Saudi Arabia Launches Groundbreaking ETFs Tracking Hong Kong-Listed Shares
In a significant development for the financial markets of the Middle East, Saudi Arabia has introduced its first exchange-traded funds (ETFs) that track Hong Kong-listed shares, primarily focusing on Chinese firms. This initiative is poised to create a new investment landscape, enabling Middle Eastern investors to tap into the growth potential of the world’s second-largest economy.
A Historic Launch
The trading of these innovative ETFs commenced on the Saudi Stock Exchange on Wednesday, with an impressive initial capital raise of over $1.2 billion. This launch is spearheaded by Albilad Capital in partnership with Hong Kong’s CSOP Asset Management. Notably, the initial size of these funds is set to surpass that of the current largest Islamic ETF, the Al Rayan Qatar ETF, which is listed on the Qatar Exchange, according to data from the London Stock Exchange Group (LSEG).
Strengthening Ties with China
As diplomatic and economic ties between Arab nations and China continue to strengthen, these ETFs represent a strategic opportunity for investors in the Middle East. They provide a streamlined pathway to access the capital markets of Hong Kong and, by extension, the broader Chinese economy. The Albilad CSOP MSCI Hong Kong China Equity ETF is designed to be sharia-compliant, allowing investors to engage with the dynamic growth of China while adhering to Islamic financial principles.
Investment Composition
The ETF invests in a diversified portfolio of 30 stocks, tracking the MSCI HK China Connect Select Index. Among its top holdings are notable companies such as Meituan, a leading delivery platform; Techtronic Industries, a manufacturer of power tools; and Anta Sports, a prominent sportswear maker. This selection reflects a strategic focus on sectors poised for growth, aligning with the interests of investors looking for robust returns.

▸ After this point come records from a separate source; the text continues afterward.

(* ===== verification/Walk.v ===== *)
(** The relation [walk] ([src/topdown/walk.go]), which calls its iterator on
    every node of a document with the path to it.

    The iterator updates a state and may fail, which stops the walk.  Paths are
    arrays that are copied before they are handed out. *)
From Stdlib Require Import ZArith Lia QArith String.
From stdpp Require Import base list strings.
From S2P Require Import Prelude SortedKeys Value Containers SetTable ObjectTable RefOps Builtins Document.

Section Walk.
Context {S E : Type} (iter : value -> S -> S * option E).

Definition step : Type := S -> S * option E.
Definition return_nil : step := fun s => (s, None).
Definition and_then (f g : step) : step :=
  fun s => match f s with (s, None) => g s | r => r end.
(** [for] over a slice and [Iter], which stop at the first error. *)
Fixpoint each {A} (f : A -> step) (l : list A) : step :=
  match l with [] => return_nil | x :: l => and_then (f x) (each f l) end.
Fixpoint each_index (f : nat -> value -> step) (i : nat) (l : list value) : step :=
  match l with [] => return_nil | x :: l => and_then (f i x) (each_index f (Datatypes.S i) l) end.

Definition index_key (i : nat) : value := IntNumberTerm (Z.of_nat i).
(* ===== verification/Arith.v ===== *)
(** Arithmetic on numbers: [src/topdown/arithmetic.go], [bits.go], [numbers.go],
    [sum] and [product] of [aggregates.go], and the conversions of
    [src/topdown/builtins/builtins.go].

    A [*big.Float] is the rational number it holds; [NumberToFloat] gives it 64
    bits of precision, and an operation rounds its exact result to the larger
    precision of its operands, to nearest, ties to even ([big_float]).  The sign
    of zero is not represented. *)
From Stdlib Require Import ZArith Lia QArith Qabs Qround String.
From stdpp Require Import base list strings.
From S2P Require Import Prelude SortedKeys Value Containers SetTable ObjectTable RefOps Native Builtins.

Local Open Scope Z_scope.

(** ** Conversions *)
Definition NumberToFloat (n : number) : Q := big_float (num_rat n).

(** [Float.Int]: truncation, and whether it is exact. *)
Definition Float_Int (f : Q) : Z * bool :=
  let q := Qred f in (Z.quot (Qnum q) (Zpos (Qden q)), Pos.eqb (Qden q) 1).
Definition IsInt (f : Q) : bool := (Float_Int f).2.

(** [Float.Text] with the shortest precision: the decimal with the fewest digits
    that lies within half a unit in the last place of a mantissa of 64 bits
    (the bounds included when the mantissa is even), and the nearest of them. *)
Definition float_exp (f : Q) : Z :=
  let a := Z.abs (Qnum (Qred f)) in
  let d := Zpos (Qden (Qred f)) in
  let e0 := Z.log2 a - Z.log2 d - 63 in
  let small := if 0 <=? e0 then a <? d * 2 ^ (e0 + 63) else a * 2 ^ (- e0) <? d * 2 ^ 63 in
  if small then e0 - 1 else e0.
Definition two_to (e : Z) : Q := if 0 <=? e then inject_Z (2 ^ e) else 1 # Z.to_pos (2 ^ (- e)).
Definition within_half_ulp (a c : Q) : bool :=
  let e := float_exp a in
  match Qcompare (2 * Qabs (c - a)) (two_to e) with
  | Lt => true
  | Eq => Z.even (Qfloor (a / two_to e))
  | Gt => false
  end.
Fixpoint digits_from (fuel : nat) (z : Z) : Z :=
  match fuel with
  | O => 0
  | S fuel => if z =? 0 then 0 else 1 + digits_from fuel (z / 10)
  end.
(** The number of decimal digits of a natural number. *)
Definition digits (z : Z) : Z := digits_from (S (Z.to_nat (Z.log2 z))) z.
(** The decimal exponent [x]: [10^(x-1) <= a / d < 10^x]. *)
Definition dec_exp (a d : Z) : Z := if d <=? a then digits (a / d) else 1 - digits ((d - 1) / a).
Definition nearest (a d k : Z) : Z :=
  if 0 <=? k then round_half_even a (d * 10 ^ k) else round_half_even (a * 10 ^ (- k)) d.
(** At most 21 digits identify a mantissa of 64 bits; the search stops there
    with the exact decimal. *)
Fixpoint shortest (fuel : nat) (a d x n : Z) : Z * Z :=
  match fuel with
  | O => let k := Z.log2 d in (a * 5 ^ k, - k)
  | S fuel =>
      let k := x - n in
      let m := nearest a d k in
      if within_half_ulp (a # Z.to_pos d) (num_rat (NDec m k)) then (m, k) else shortest fuel a d x (n + 1)
  end.
Definition scale10 (m k : Z) : Z := if 0 <=? k then m * 10 ^ k else m / 10 ^ (- k).
Definition FloatToNumber (f : Q) : number :=
  let n := Qnum (Qred f) in
  let d := Zpos (Qden (Qred f)) in
  if n =? 0 then NInt 0
  else
    let '(m, k) := shortest 21 (Z.abs n) d (dec_exp (Z.abs n) d) 1 in
    if IsInt f then NInt (Z.sgn n * scale10 m k) else NDec (Z.sgn n * m) k.

Definition NumberToInt (n : number) : option Z :=
  let '(r, exact) := Float_Int (NumberToFloat n) in if exact then Some r else None.
Definition IntToNumber (i : Z) : number := NInt i.
Definition BigIntOperand (x : value) (pos : nat) : res builtin_error Z :=
  match NumberOperand x 1 with
  | Err _ => Err (OperandTypeErr pos x ["integer"%string])
  | Ok n =>
      match NumberToInt n with
      | Some i => Ok i
      | None => Err (OperandErr pos "must be integer number but got floating-point number")
      end
  end.
Lemma bit_cons x d i : bit (x :: d) i = if (i <? 8)%nat then Z.testbit x (Z.of_nat i) else bit d (i - 8).
Proof.
  unfold bit. destruct (Nat.ltb_spec i 8).
  - rewrite Nat.div_small by done. rewrite Z.mod_small by lia. done.
  - replace i with (1 * 8 + (i - 8))%nat at 1 2 by lia.
    rewrite Nat.div_add_l by lia. replace (Z.of_nat (1 * 8 + (i - 8))) with (Z.of_nat (i - 8) + 1 * 8) by lia.
    rewrite Z.mod_add by lia. done.
Qed.

Lemma bit_app d e i : bit (d ++ e) i = if (i <? 8 * length d)%nat then bit d i else bit e (i - 8 * length d).
Proof.
  revert i. induction d as [|x d IH]; intros i.
  - simpl. by rewrite Nat.sub_0_r.
  - simpl app. rewrite !bit_cons, IH. cbn [length].
    destruct (Nat.ltb_spec i 8), (Nat.ltb_spec (i - 8) (8 * length d)), (Nat.ltb_spec i (8 * S (length d)));
      try lia; try done. f_equal. lia.
Qed.

Lemma shiftHigher_spec d : forall b, Forall is_byte d -> is_bit b ->
  length (shiftHigher b d).2 = length d /\ Forall is_byte (shiftHigher b d).2 /\
  forall i, (i < 8 * length d)%nat ->
    bit (shiftHigher b d).2 i = if (i =? 0)%nat then b =? 1 else bit d (i - 1).
Proof.
  induction d as [|x d IH]; intros b Hd Hb; [simpl; split_ands; [done|done|lia]|].
  inversion_clear Hd as [|? ? Hx Hd']. cbn [shiftHigher]. rewrite (top_bit x 0 0 b) by auto.
  destruct (IH (Z.b2z (Z.testbit x 7)) Hd' (is_bit_b2z _)) as (L & F & IHd).
  destruct (shiftHigher (Z.b2z (Z.testbit x 7)) d) as [b' d'] eqn:E. cbn [fst snd length] in L, F, IHd |- *.
  split_ands; [lia| |].
  - constructor; [|done]. by apply (byte_results x 0 0 b); auto.
  - intros i Hi. rewrite !bit_cons. destruct (Nat.ltb_spec i 8).
    + rewrite (higher_spec x 0) by auto.
      destruct (Z.eqb_spec (Z.of_nat i) 0), (Nat.eqb_spec i 0); try lia; try done.
      destruct (Nat.ltb_spec (i - 1) 8); [|lia]. f_equal. lia.
    + rewrite IHd, b2z_eq_1 by lia. destruct (Nat.eqb_spec i 0); [lia|].
      destruct (Nat.eqb_spec (i - 8) 0), (Nat.ltb_spec (i - 1) 8); try lia; f_equal; lia.
Qed.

A New Avenue for Investors
Zaid AlMufarih, the CEO of Albilad Capital, emphasized the significance of this product, stating that it "opens a new avenue for investors to engage with the dynamic growth of China through Hong Kong." This sentiment is echoed by Gary Dugan, CEO of the Global CIO Office in Dubai, who noted that despite recent underperformance in Chinese markets, the launch of these ETFs signals potential value for MENA region investors willing to navigate geopolitical challenges.
Market Performance and Future Outlook
The MSCI HK China Connect Select Index has shown resilience, rebounding sharply in September and recording a 12% increase for the first nine months of the year. This growth comes amid a series of stimulus measures introduced by the Chinese government aimed at revitalizing the economy. However, it is important to note that the index has experienced an annualized loss of 17.9% over the past three years, highlighting the volatility and risks associated with investing in this market.
Expanding Investment Opportunities
In addition to the Albilad CSOP MSCI Hong Kong China Equity ETF, another ETF tracking Hong Kong stocks, the SAB Invest Hang Seng Hong Kong ETF, is set to launch on Thursday. This initiative, led by SAB Invest, a subsidiary of Saudi Awwal Bank, further underscores the growing interest in diversifying investment portfolios within the region.
A Collaborative Future
The recent developments are not just beneficial for Saudi investors; they also create opportunities for Hong Kong’s financial markets. Last November, Hong Kong launched Asia’s first ETF tracking Saudi equities, the CSOP Saudi Arabia ETF, and has been actively pursuing cross-listing opportunities. Financial Secretary Paul Chan Mo-po recently led a delegation to Riyadh to attract new capital sources, reinforcing the collaborative spirit between the two regions.
Conclusion
The launch of Saudi Arabia’s first ETFs tracking Hong Kong-listed shares marks a pivotal moment in the evolution of investment opportunities in the Middle East. As these funds gain traction, they are likely to reshape the investment landscape, fostering deeper economic ties between the Arab world and China. With the potential for growth and diversification, these ETFs could become a cornerstone for investors looking to capitalize on the dynamic shifts in the global economy.